In rats, verapamil decreases intestinal absorption of calcium, increases serum parathyroid hormone (PTH), and induces osteopenia. In this prospective study, verapamil 80-120 mg three times daily was given for 2 months to 20 patients with hypertension, and the effects on calcium homeostasis were recorded. This dose of verapamil significantly reduced supine systolic and diastolic blood pressure (+/- SD) from 158/100 +/- 9/8 mmHg to 146/89 +/- 14/8 mmHg (P = 0.001). Serum alkaline phosphatase (ALP) increased significantly from 2.77 +/- 1.06 mu kat l-1 to 3.19 +/- 1.22 mu kat l-1 (P = 0.004), and isoenzymes of ALP of skeletal origin appeared after verapamil treatment. The excretion of sodium in the urine increased (Na/creatinine ratio 8.95 +/- 6.01 before and 13.16 +/- 8.26 after verapamil; P = 0.04), while the excretion of calcium, phosphate and potassium was not changed.
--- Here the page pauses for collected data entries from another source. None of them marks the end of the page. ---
(** * NYC hiring audit: the fuzzy-matching reconciliation engine

    A shallow embedding of the matching code of
    [data_processing/jobs_nyc_posting_processor.py] and
    [data_processing/lighthouse_processor.py], together with the part of
    Python's [difflib.SequenceMatcher] that both files call through
    [SequenceMatcher(None, x, y).ratio()].

    Around the matching code, the development also embeds what feeds it
    and what reads its results: the payroll processor
    ([data_processing/citywide_payroll_processor.py]), the column names and
    the salary categories of the lighthouse processor, the posting
    durations, the fetching of the postings
    ([data_acquisition/jobs_nyc_posting.py]), the file names and the cache
    of raw files ([data_acquisition/lighthouse_data.py],
    [base_pipeline.py]), the loaders and the statistics of the
    orchestration ([airflow/dags/nyc_hiring_audit_dag.py]) and the
    validation script ([airflow/scripts/validation_scripts.py]).

    Conventions of the embedding.
    - A Python [str] is a [list ascii]; the character tables below cover the
      ASCII repertoire, and take the code points above 127 for symbols.
    - Python [dict]s are association lists in insertion order.
    - Scores and salaries are exact rationals ([Q]): [ratio] is the fraction
      [2*M/T] that the floating-point division of the source rounds.
    - [None] is [option]'s [None], and so is a null of a polars column;
      a comparison with a null is null, and [pl.when] does not take the
      branch of a null condition. *)

From Stdlib Require Import Ascii String.
From Stdlib Require Import List Arith PeanoNat Lia Bool.
From Stdlib Require Import ZArith QArith Sorted.
Import ListNotations.

Local Open Scope nat_scope.

Definition str := list ascii.

(** String literals of the examples. *)
Definition lit (x : string) : str := list_ascii_of_string x.

(** ** Association lists standing for Python dictionaries *)

Section Dict.
Context {K V : Type} (keq : K -> K -> bool).
(** * svc2influxdb: a shallow embedding of the collector and its properties

    The development follows [svc2influxdb.py] top to bottom:
    - the Python run-time notions the script relies on (exceptions, [int],
      the [csv] readers, a parsed [configparser] file);
    - [ConfigFile], [SeriesBuilder] and its two concrete schemas;
    - the two SSH collectors and the [__main__] driver;
    - the properties of the specification, one theorem per claim.

    Dictionaries are [gmap]s.  The tag dictionaries, which the script shares
    between objects and updates in place, live in an explicit store and are
    passed around by address. *)

From Stdlib Require Import ZArith String Ascii List Lia.
From stdpp Require Import base option list gmap strings fin_maps.

Local Open Scope string_scope.
Local Open Scope Z_scope.
Local Open Scope list_scope.

(** ** Exceptions and results *)

(** The exceptions the script can raise or let through. *)
Inductive exn : Type :=
  | KeyError (key : string)
  | ValueError (literal : string)
  | TypeError
  | IndexError
  | AttributeError
  | CsvError
  | SystemExit (code : Z).

Inductive result (A : Type) : Type :=
  | Ok (a : A)
  | Raise (e : exn).
Arguments Ok {A} a.
Arguments Raise {A} e.

Module Res.
Definition bind {A B} (r : result A) (k : A → result B) : result B :=
  match r with
  | Ok a => k a
  | Raise e => Raise e
  end.

Definition is_ok {A} (r : result A) : bool :=
  match r with Ok _ => true | Raise _ => false end.

(** [for x in xs: acc.append(f x)], stopping at the first exception. *)
Fixpoint traverse {A B} (f : A → result B) (xs : list A) : result (list B) :=
  match xs with
  | [] => Ok []
  | x :: xs' => bind (f x) (λ y, bind (traverse f xs') (λ ys, Ok (y :: ys)))
  end.
End Res.

#[export] Instance result_ret : MRet result := @Ok.
#[export] Instance result_bind : MBind result := λ A B k r, Res.bind r k.

(** ** Python values stored in rows and tag dictionaries *)

(** A cell of a row is a string, or [None] where [csv.DictReader] pads a
    short record. *)
Inductive pyval : Type :=
  | PStr (s : string)
  | PNone.

#[export] Instance pyval_eq_dec : EqDecision pyval.
Proof. solve_decision. Defined.

(** ['%s' % v] *)
Definition format_s (v : pyval) : string :=
  match v with
  | PStr s => s
  | PNone => "None"
  end.

(** ** [int(str)] in base ten, on ASCII text

    Surrounding white space, an optional sign, then decimal digits, with
    single underscores allowed between digits.  The interpreter's limit on
    the number of digits is not modelled. *)

Definition is_space (c : ascii) : bool :=
  let n := nat_of_ascii c in
  (Nat.leb 9 n && Nat.leb n 13) || Nat.eqb n 32.

Definition digit_of (c : ascii) : option Z :=
  let n := nat_of_ascii c in
  if Nat.leb 48 n && Nat.leb n 57 then Some (Z.of_nat (n - 48)) else None.

Fixpoint lstrip (s : string) : string :=
  match s with
  | String c s' => if is_space c then lstrip s' else s
  | EmptyString => EmptyString
  end.

Fixpoint rstrip (s : string) : string :=
  match s with
  | String c s' =>
      match rstrip s' with
      | EmptyString => if is_space c then EmptyString else String c EmptyString
      | r => String c r
      end
  | EmptyString => EmptyString
  end.

(** Digits with single underscores allowed between them; [after_digit]
    records whether the previous character was a digit. *)
Fixpoint digits (s : string) (acc : Z) (after_digit : bool) : option Z :=
  match s with
  | EmptyString => if after_digit then Some acc else None
  | String c s' =>
      match digit_of c with
      | Some d => digits s' (10 * acc + d) true
      | None =>
          if Ascii.eqb c "_" && after_digit then digits s' acc false else None
      end
  end.

Definition signed_digits (s : string) : option Z :=
  match s with
  | String "-" s' => Z.opp <$> digits s' 0 false
  | String "+" s' => digits s' 0 false
  | _ => digits s 0 false
  end.

Definition int_of_string (s : string) : option Z :=
  signed_digits (rstrip (lstrip s)).

(** [int(value)]: [ValueError] on a malformed literal, [TypeError] on
    [None]. *)
Definition py_int (v : pyval) : result Z :=
  match v with
  | PStr s =>
      match int_of_string s with
      | Some n => Ok n
      | None => Raise (ValueError s)
      end
  | PNone => Raise TypeError
  end.

Definition int_convertible (v : pyval) : Prop := ∃ n, py_int v = Ok n.

(** ** [csv.reader] and [csv.DictReader], default (excel) dialect

    The reader is the character automaton of the [csv] module for the
    dialect the script uses: comma as delimiter, the double quote as quote
    character, doubled inside quoted fields, no escape character, not
    strict.  The reader's limit on the size of one field is not modelled. *)

Module Csv.

Inductive ParserState : Type :=
  | START_RECORD
  | START_FIELD
  | IN_FIELD
  | IN_QUOTED_FIELD
  | QUOTE_IN_QUOTED_FIELD
  | EAT_CRNL.

Record Reader : Type := mkReader {
  state : ParserState;
  field : string;
  fields : list string
}.

Definition parse_reset : Reader := mkReader START_RECORD "" [].

Definition goto (r : Reader) (st : ParserState) : Reader :=
  mkReader st (field r) (fields r).

Definition parse_save_field (r : Reader) (st : ParserState) : Reader :=
  mkReader st "" (fields r ++ [field r]).

Definition parse_add_char (r : Reader) (c : ascii) (st : ParserState) : Reader :=
  mkReader st (field r +:+ String c "") (fields r).

Definition is_newline (c : ascii) : bool :=
  Ascii.eqb c "010" || Ascii.eqb c "013".

Definition delimiter : ascii := ",".
Definition quotechar : ascii := "034".

(** The [START_FIELD] case, which [START_RECORD] falls through to. *)
Definition start_field (r : Reader) (c : option ascii) : Reader :=
  match c with
  | None => parse_save_field r START_RECORD
  | Some ch =>
      if is_newline ch then parse_save_field r EAT_CRNL
      else if Ascii.eqb ch quotechar then goto r IN_QUOTED_FIELD
      else if Ascii.eqb ch delimiter then parse_save_field r START_FIELD
      else parse_add_char r ch IN_FIELD
  end.

(** One step of the automaton; [None] is the end-of-line marker the reader
    feeds after the last character of each input line. *)
Definition parse_process_char (r : Reader) (c : option ascii) : result Reader :=
  match state r with
  | START_RECORD =>
      match c with
      | None => Ok r
      | Some ch =>
          if is_newline ch then Ok (goto r EAT_CRNL) else Ok (start_field r c)
      end
  | START_FIELD => Ok (start_field r c)
  | IN_FIELD =>
      match c with
      | None => Ok (parse_save_field r START_RECORD)
      | Some ch =>
          if is_newline ch then Ok (parse_save_field r EAT_CRNL)
          else if Ascii.eqb ch delimiter then Ok (parse_save_field r START_FIELD)
          else Ok (parse_add_char r ch IN_FIELD)
      end
  | IN_QUOTED_FIELD =>
      match c with
      | None => Ok r
      | Some ch =>
          if Ascii.eqb ch quotechar then Ok (goto r QUOTE_IN_QUOTED_FIELD)
          else Ok (parse_add_char r ch IN_QUOTED_FIELD)
      end
  | QUOTE_IN_QUOTED_FIELD =>
      match c with
      | None => Ok (parse_save_field r START_RECORD)
      | Some ch =>
          if Ascii.eqb ch quotechar then Ok (parse_add_char r ch IN_QUOTED_FIELD)
          else if Ascii.eqb ch delimiter then Ok (parse_save_field r START_FIELD)
          else if is_newline ch then Ok (parse_save_field r EAT_CRNL)
          else Ok (parse_add_char r ch IN_FIELD)
      end
  | EAT_CRNL =>
      match c with
      | None => Ok (goto r START_RECORD)
      | Some ch => if is_newline ch then Ok r else Raise CsvError
      end
  end.

(** The characters of one input line, then the end-of-line marker. *)
Fixpoint feed (r : Reader) (line : string) : result Reader :=
  match line with
  | EmptyString => parse_process_char r None
  | String c rest =>
      match parse_process_char r (Some c) with
      | Ok r' => feed r' rest
      | Raise e => Raise e
      end
  end.

(** What iterating a reader yields: the records read, in order, and the
    exception that ended the iteration, if one did. *)
Definition rows (A : Type) : Type := (list A * option exn)%type.

(** Successive [next(reader)] calls over the input lines.  A record ends
    when the automaton is back in [START_RECORD] at the end of a line;
    a quoted field left open continues on the next line, and is closed by
    the end of the input. *)
Fixpoint reader_from (r : Reader) (lines : list string) : rows (list string) :=
  match lines with
  | [] =>
      if negb (String.eqb (field r) "")
         || match state r with IN_QUOTED_FIELD => true | _ => false end
      then ([fields (parse_save_field r START_RECORD)], None)
      else ([], None)
  | line :: rest =>
      match feed r line with
      | Raise e => ([], Some e)
      | Ok r' =>
          match state r' with
          | START_RECORD =>
              let '(rs, e) := reader_from parse_reset rest in
              (fields r' :: rs, e)
          | _ => reader_from r' rest
          end
      end
  end.

Definition reader (lines : list string) : rows (list string) :=
  reader_from parse_reset lines.

(** [dict(zip(fieldnames, row))], then [None] for the field names a short
    record leaves without a value.  The entry a long record gets under the
    key [None] is left out: the script only looks string keys up. *)
Fixpoint zip_row (fieldnames row : list string) (d : gmap string pyval)
  : gmap string pyval :=
  match fieldnames, row with
  | k :: ks, v :: vs => zip_row ks vs (<[k := PStr v]> d)
  | k :: ks, [] => zip_row ks [] (<[k := PNone]> d)
  | [], _ => d
  end.

Definition nonempty_record (rec : list string) : bool :=
  match rec with [] => false | _ => true end.

(** The first record gives the field names; empty records are skipped. *)
Definition DictReader (lines : list string) : rows (gmap string pyval) :=
  match reader lines with
  | ([], e) => ([], e)
  | (fieldnames :: recs, e) =>
      ((λ rec, zip_row fieldnames rec ∅)
         <$> filter (λ rec, nonempty_record rec = true) recs,
       e)
  end.

End Csv.

(** ** Series points, the store and the sink *)

(** One point as handed to the sink: the dictionary [_build_series]
    returns.  [time] is [None] when the dictionary has no ['time'] key. *)
Record SeriesPoint : Type := mkPoint {
  measurement : string;
  tags : gmap string pyval;
  fields : gmap string Z;
  time : option Z
}.

(** Calls received by the InfluxDB client, oldest first. *)
Inductive SinkCall : Type :=
  | CreateDatabase (db : string)
  | WritePoints (db : string) (points : list SeriesPoint) (time_precision : string).

(** The mutable world of one run: the tag dictionaries (a dictionary is
    known by its address, its index in [dicts]), the number of remote
    commands sent so far, and the calls made to the sink. *)
Record State : Type := mkState {
  dicts : list (gmap string pyval);
  sent : nat;
  sink : list SinkCall
}.

Definition M (A : Type) : Type := State → result A * State.

#[export] Instance M_ret : MRet M := λ A a s, (Ok a, s).
#[export] Instance M_bind : MBind M := λ A B k m s,
  match m s with
  | (Ok a, s') => k a s'
  | (Raise e, s') => (Raise e, s')
  end.

Definition raise {A} (e : exn) : M A := λ s, (Raise e, s).

Definition lift {A} (r : result A) : M A := λ s, (r, s).

(** A new dictionary object with the given contents. *)
Definition alloc (d : gmap string pyval) : M nat := λ s,
  (Ok (length (dicts s)), mkState (dicts s ++ [d]) (sent s) (sink s)).

(** Contents of the dictionary at an address.  Addresses only come from
    [alloc], so the default is never read in a run of the script. *)
Definition contents (st : State) (l : nat) : gmap string pyval :=
  default ∅ (dicts st !! l).

Definition load (l : nat) : M (gmap string pyval) := λ s, (Ok (contents s l), s).

Definition store (l : nat) (d : gmap string pyval) : M unit := λ s,
  (Ok (), mkState (<[l := d]> (dicts s)) (sent s) (sink s)).

Definition log (c : SinkCall) : M unit := λ s,
  (Ok (), mkState (dicts s) (sent s) (sink s ++ [c])).

(** [for x in xs: acc.append(f(x))] *)
Fixpoint for_each {A B} (f : A → M B) (xs : list A) : M (list B) :=
  match xs with
  | [] => mret []
  | x :: xs' => y ← f x; ys ← for_each f xs'; mret (y :: ys)
  end.

(** The same over a csv reader: the loop body runs on every record read,
    then the reader's own exception, if any, ends the loop. *)
Definition for_rows {A B} (f : A → M B) (rs : Csv.rows A) : M (list B) :=
  ys ← for_each f rs.1;
  match rs.2 with
  | Some e => raise e
  | None => mret ys
  end.

(** [d[key]] on a dictionary value. *)
Definition getitem {V} (d : gmap string V) (key : string) : result V :=
  match d !! key with
  | Some v => Ok v
  | None => Raise (KeyError key)
  end.

(** ** [ConfigFile] *)

(** The parsed configuration file: what [configparser] holds after
    [read].  Option names are stored lower-cased and every section also
    shows the options of [DEFAULT]; value interpolation is not modelled. *)
Record ConfigParser : Type := mkConf {
  defaults : gmap string string;
  sects : list (string * gmap string string)
}.

(** [conf.sections()] *)
Definition sections (conf : ConfigParser) : list string := (sects conf).*1.

Fixpoint assoc (name : string) (l : list (string * gmap string string))
  : option (gmap string string) :=
  match l with
  | [] => None
  | (n, m) :: l' => if String.eqb n name then Some m else assoc name l'
  end.

(** [conf[name]]: the options visible in a section. *)
Definition section (conf : ConfigParser) (name : string)
  : result (gmap string string) :=
  if String.eqb name "DEFAULT" then Ok (defaults conf)
  else match assoc name (sects conf) with
       | Some m => Ok (m ∪ defaults conf)
       | None => Raise (KeyError name)
       end.

Record InfluxConf : Type := mkInflux {
  db_address : string;
  db_username : option string;
  db_password : option string;
  db_database : string
}.
(** * CrabCache client: framed connection, connection pool, pipeline executor,
      binary protocol and cluster client.

    A shallow embedding of [src/connection.ts], [src/pool.ts],
    [src/pipeline.ts], [src/protocol.ts] and of the cluster code of the
    client (statistics, node selection, health checks), with the properties
    of the specification stated over it, followed by further properties of
    the code. *)

From Stdlib Require Import ZArith QArith Lia Lqa DecimalString.
From Stdlib.Floats Require Import PrimFloat SpecFloat FloatOps.
From Stdlib.Strings Require Import String Byte.
From stdpp Require Import base option list gmap strings.

Local Open Scope string_scope.
Local Open Scope list_scope.

(** ** Buffers *)

(** A Node [Buffer] is a sequence of bytes. *)
Abbreviation Buffer := (list byte).

Definition CR : byte := x0d.
Definition LF : byte := x0a.
Definition CRLF : Buffer := [CR; LF].

(** [buf.indexOf('\r\n')]: position of the first CR LF pair, [None] for -1. *)
Fixpoint indexOfCRLF (buf : Buffer) : option nat :=
  match buf with
  | [] => None
  | c :: rest =>
      match rest with
      | d :: _ =>
          if Byte.eqb c CR && Byte.eqb d LF then Some 0%nat
          else S <$> indexOfCRLF rest
      | [] => None
      end
  end.

(** [buf.readUInt32LE(offset)]; out of range raises (here [None]). *)
Definition readUInt32LE (buf : Buffer) (offset : nat) : option Z :=
  match drop offset buf with
  | b0 :: b1 :: b2 :: b3 :: _ =>
      Some (Z.of_N (Byte.to_N b0)
            + Z.shiftl (Z.of_N (Byte.to_N b1)) 8
            + Z.shiftl (Z.of_N (Byte.to_N b2)) 16
            + Z.shiftl (Z.of_N (Byte.to_N b3)) 24)%Z
  | _ => None
  end.

(** [buf.slice(0, n)] and [buf.slice(n)] for an integer [n]; a negative [n]
    does not occur in the code below. *)
Definition sliceTo (buf : Buffer) (n : Z) : Buffer := take (Z.to_nat n) buf.
Definition sliceFrom (buf : Buffer) (n : Z) : Buffer := drop (Z.to_nat n) buf.

(** The text of a number that is not negative, as a template literal
    prints it. *)
Definition decimal (n : N) : string :=
  NilEmpty.string_of_uint (N.to_uint n).

(** The bytes of the replies PONG and OK of the text protocol. *)
Definition PONG : Buffer := [x50; x4f; x4e; x47].
Definition OK : Buffer := [x4f; x4b].

(** ** Framed connection ([src/connection.ts]) *)

Module Connection.

(** A promise is identified by a number; it is settled at most once. *)
Inductive Outcome :=
  | Fulfilled (response : Buffer)
  | Rejected (error : string).

(** One entry of [pendingResponses]: [resolve] and [reject] settle [promise]
    (and clear the timer), the timer [timeout] rejects [promise] with the
    message kept here. *)
Record PendingResponse := {
  promise : nat;
  timeout : string }.

Record t := {
  useBinaryProtocol : bool;
  connected : bool;
  responseBuffer : Buffer;
  pendingResponses : list PendingResponse;
  settled : gmap nat Outcome;
  nextPromise : nat;
  socketWrites : list Buffer }.

Definition set_buffer (b : Buffer) (c : t) : t :=
  {| useBinaryProtocol := useBinaryProtocol c; connected := connected c;
     responseBuffer := b; pendingResponses := pendingResponses c;
     settled := settled c; nextPromise := nextPromise c;
     socketWrites := socketWrites c |}.

Definition set_pending (p : list PendingResponse) (c : t) : t :=
  {| useBinaryProtocol := useBinaryProtocol c; connected := connected c;
     responseBuffer := responseBuffer c; pendingResponses := p;
     settled := settled c; nextPromise := nextPromise c;
     socketWrites := socketWrites c |}.

Definition set_settled (s : gmap nat Outcome) (c : t) : t :=
  {| useBinaryProtocol := useBinaryProtocol c; connected := connected c;
     responseBuffer := responseBuffer c; pendingResponses := pendingResponses c;
     settled := s; nextPromise := nextPromise c;
     socketWrites := socketWrites c |}.

Definition set_connected (b : bool) (c : t) : t :=
  {| useBinaryProtocol := useBinaryProtocol c; connected := b;
     responseBuffer := responseBuffer c; pendingResponses := pendingResponses c;
     settled := settled c; nextPromise := nextPromise c;
     socketWrites := socketWrites c |}.

(** Settling a promise: the first call of [resolve] or [reject] wins, later
    calls do nothing. *)
Definition settle (p : nat) (o : Outcome) (s : gmap nat Outcome)
  : gmap nat Outcome :=
  match s !! p with
  | Some _ => s
  | None => <[p := o]> s
  end.

(** The state of a connection made by the constructor and then connected. *)
Definition create (binary : bool) : t :=
  {| useBinaryProtocol := binary; connected := true;
     responseBuffer := []; pendingResponses := [];
     settled := ∅; nextPromise := 0; socketWrites := [] |}.
Definition calculateIntentWeight (context : ScreenContext.t) : Q :=
  let intent := ScreenContext.userIntent context in
  let weight := 0.4 in
  let weight :=
    if negb (IntentAnalysis.primaryIntent intent =? "unknown")%string
    then weight + 0.3 else weight in
  let weight := weight + len (IntentAnalysis.suggestedActions intent) * 0.1 in
  Qmin 1 weight.

Record Weights := {
  environment : Q; activity : Q; application : Q; content : Q; intent : Q
}.

Definition weightContextElements (context : ScreenContext.t) : Weights :=
  {| environment := calculateEnvironmentWeight context;
     activity := calculateActivityWeight context;
     application := calculateApplicationWeight context;
     content := calculateContentWeight context;
     intent := calculateIntentWeight context |}.

(** The double quote that frames the window title. *)
Definition dquote : string := String "034"%char EmptyString.

Definition generateSituationalDescription (context : ScreenContext.t) (weights : Weights)
  : string :=
  let details := ScreenContext.applicationDetails context in
  let parts : list string :=
    ["User is working in a "
       ++ EnvironmentType.to_string (ScreenContext.environment context) ++ " environment"] in
  let parts :=
    if negb (ActivityType.to_string (ScreenContext.activity context) =? "idle")%string
    then Js.push parts
           ("currently engaged in " ++ ActivityType.to_string (ScreenContext.activity context))
    else parts in
  let parts :=
    if negb (ApplicationContext.activeApplication details =? "unknown")%string
    then Js.push parts ("using " ++ ApplicationContext.activeApplication details)
    else parts in
  let parts :=
    if Js.truthy (ApplicationContext.windowTitle details) then
      let cleanTitle := Js.substring0 50 (ApplicationContext.windowTitle details) in
      Js.push parts
        ("with focus on " ++ dquote ++ cleanTitle
           ++ (if (50 <=? String.length cleanTitle)%nat then "..." else "")
           ++ dquote)
    else parts in
  let parts :=
    if (0 <? List.length (ContentAnalysis.codeSnippets (ScreenContext.visibleContent context)))%nat
    then Js.push parts "with code content visible"
    else parts in
  let confidenceLevel :=
    if negb (Qle_bool (ScreenContext.confidence context) 0.8) then "high"
    else if negb (Qle_bool (ScreenContext.confidence context) 0.5) then "moderate"
    else "low" in
  let parts := Js.push parts ("(" ++ confidenceLevel ++ " confidence)") in
  Js.join " " parts.

Definition calculateHistoricalRelevance (current historical : ScreenContext.t) : Q :=
  let relevance := 0 in
  let relevance :=
    if EnvironmentType.eqb (ScreenContext.environment current)
         (ScreenContext.environment historical)
    then relevance + 0.3 else relevance in
  let relevance :=
    if ActivityType.eqb (ScreenContext.activity current) (ScreenContext.activity historical)
    then relevance + 0.25 else relevance in
  let relevance :=
    if (ApplicationContext.activeApplication (ScreenContext.applicationDetails current)
        =? ApplicationContext.activeApplication (ScreenContext.applicationDetails historical))%string
    then relevance + 0.2 else relevance in
  let timeDiff := (ScreenContext.timestamp current - ScreenContext.timestamp historical)%Z in
  let timeWeight := Qmax 0 (1 - inject_Z timeDiff / inject_Z (24 * 60 * 60 * 1000)) in
  let relevance := relevance + timeWeight * 0.25 in
  relevance.

Record Scored := { snapshot : ContextSnapshot.t; relevanceScore : Q }.

Definition byRelevanceDescending (a b : Scored) : Q := relevanceScore b - relevanceScore a.

Definition selectRelevantHistory (currentContext : ScreenContext.t)
  (history : list ContextSnapshot.t) (maxResults : nat) : list ContextSnapshot.t :=
  if (List.length history =? 0)%nat then []
  else
    let scoredHistory :=
      map (fun s =>
             {| snapshot := s;
                relevanceScore :=
                  calculateHistoricalRelevance currentContext (ContextSnapshot.context s) |})
        history in
    map snapshot
      (Js.slice (Js.sort byRelevanceDescending scoredHistory) 0 (Some (Z.of_nat maxResults))).
Lemma run_from_fuel_mono fuel fuel' names st :
  fuel <= fuel' ->
  fst (run_from cyan tasks fuel names st) <> OutOfFuel ->
  run_from cyan tasks fuel' names st = run_from cyan tasks fuel names st.
Proof.
  intros Hle. unfold run_from. apply top_names_agree.
  intros x s. now apply run_fuel_mono.
Qed.

(** ** Termination on acyclic registries *)

Hypothesis tasks_acyclic : acyclic cyan tasks.

Lemma post_fuel {A} (r : Outcome A * RunState World) :
  post (fun _ => True) (fun e _ => e <> None) r <-> fst r <> OutOfFuel.
Proof.
  destruct r as [[a|e|] s]; simpl; split; auto; discriminate.
Qed.

(** [P] is the chain of tasks that wait for [t]; none is met twice, so the
    chain is no longer than the registry. *)
Lemma run_terminates fuel :
  forall (P : list (Task World)) t st,
    registered tasks t ->
    NoDup (t :: P) ->
    (forall a, In a P ->
       registered tasks a /\
       clos_trans (Task World) (resolved_dep cyan tasks) a t) ->
    length tasks < fuel + length (t :: P) ->
    fst (_run cyan tasks fuel t st) <> OutOfFuel.
Proof.
  induction fuel as [|fuel IH]; intros P t st Ht Hnd HP Hlen.
  - exfalso. simpl in Hlen.
    assert (Hincl : incl (t :: P) (JsMap.values tasks)).
    { intros a [<-|Ha]; [assumption|]. now apply HP. }
    pose proof (NoDup_incl_length Hnd Hincl) as Hl.
    unfold JsMap.values in Hl. rewrite length_map in Hl. simpl in Hl. lia.
  - destruct (JsMap.get (name t) (finished st)) as [r|] eqn:G.
    + rewrite (run_cached _ _ _ _ _ _ G). discriminate.
    + rewrite (run_fresh _ _ _ _ _ G).
      pose proof (for_names_post cyan tasks (_run cyan tasks fuel)
                    (fun _ => True) (fun e _ => e <> None) (fun _ => True)
                    (fun _ _ _ => ltac:(discriminate)) t (deps t)) as Hloop.
      lapply Hloop; [clear Hloop; intros Hloop|].
      2:{ intros n l x s Hn R Hx _.
          assert (Hdep : resolved_dep cyan tasks t x) by (exists n, l; auto).
          assert (Rx : registered tasks x) by (eapply resolve_task_in; eauto).
          eapply post_weaken; [| |apply post_fuel, (IH (t :: P) x s Rx)];
            simpl; auto.
          - constructor; [|assumption].
            intros [<-|Hin].
            + apply (tasks_acyclic t Ht). now apply t_step.
            + apply (tasks_acyclic x Rx).
              eapply t_trans; [apply (HP x Hin)|now apply t_step].
          - intros a [<-|Ha]; [split; [assumption|now apply t_step]|].
            destruct (HP a Ha). split; [assumption|].
            eapply t_trans; [eassumption|now apply t_step].
          - simpl in *. lia. }
      specialize (Hloop false st Logic.I).
      apply (post_weaken _ (fun _ => True) _ (fun e _ => e <> None)) in Hloop;
        auto.
      apply post_fuel in Hloop.
      destruct (for_names cyan tasks (_run cyan tasks fuel) t (deps t) false st)
        as [[failed|e|] st1]; simpl in *; [|discriminate|now elim Hloop].
      pose proof (conclude_finished cyan t failed st1) as Hc.
      destruct (conclude cyan t failed st1) as [[r|e|] st2]; simpl;
        [discriminate|discriminate|contradiction].
Qed.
PTH was slightly increased at the end of verapamil treatment (1.09 +/- 0.54 vs. 0.98 +/- 0.74 microgram l-1; P = 0.07), and s-1,25(OH)2D3 was also somewhat increased (22.3 +/- 14.4 vs. 17.6 +/- 4.9 ng l-1; P = 0.26). Serum Ca was not affected by verapamil (before verapamil 2.43 +/- 0.11 mmol l-1, after verapamil 2.40 +/- 0.12 mmol l-1; P = 0.28). The increase in serum ALP demonstrates that verapamil affects bone cell metabolism in man. This effect could be secondary to the enhancement of PTH secretion.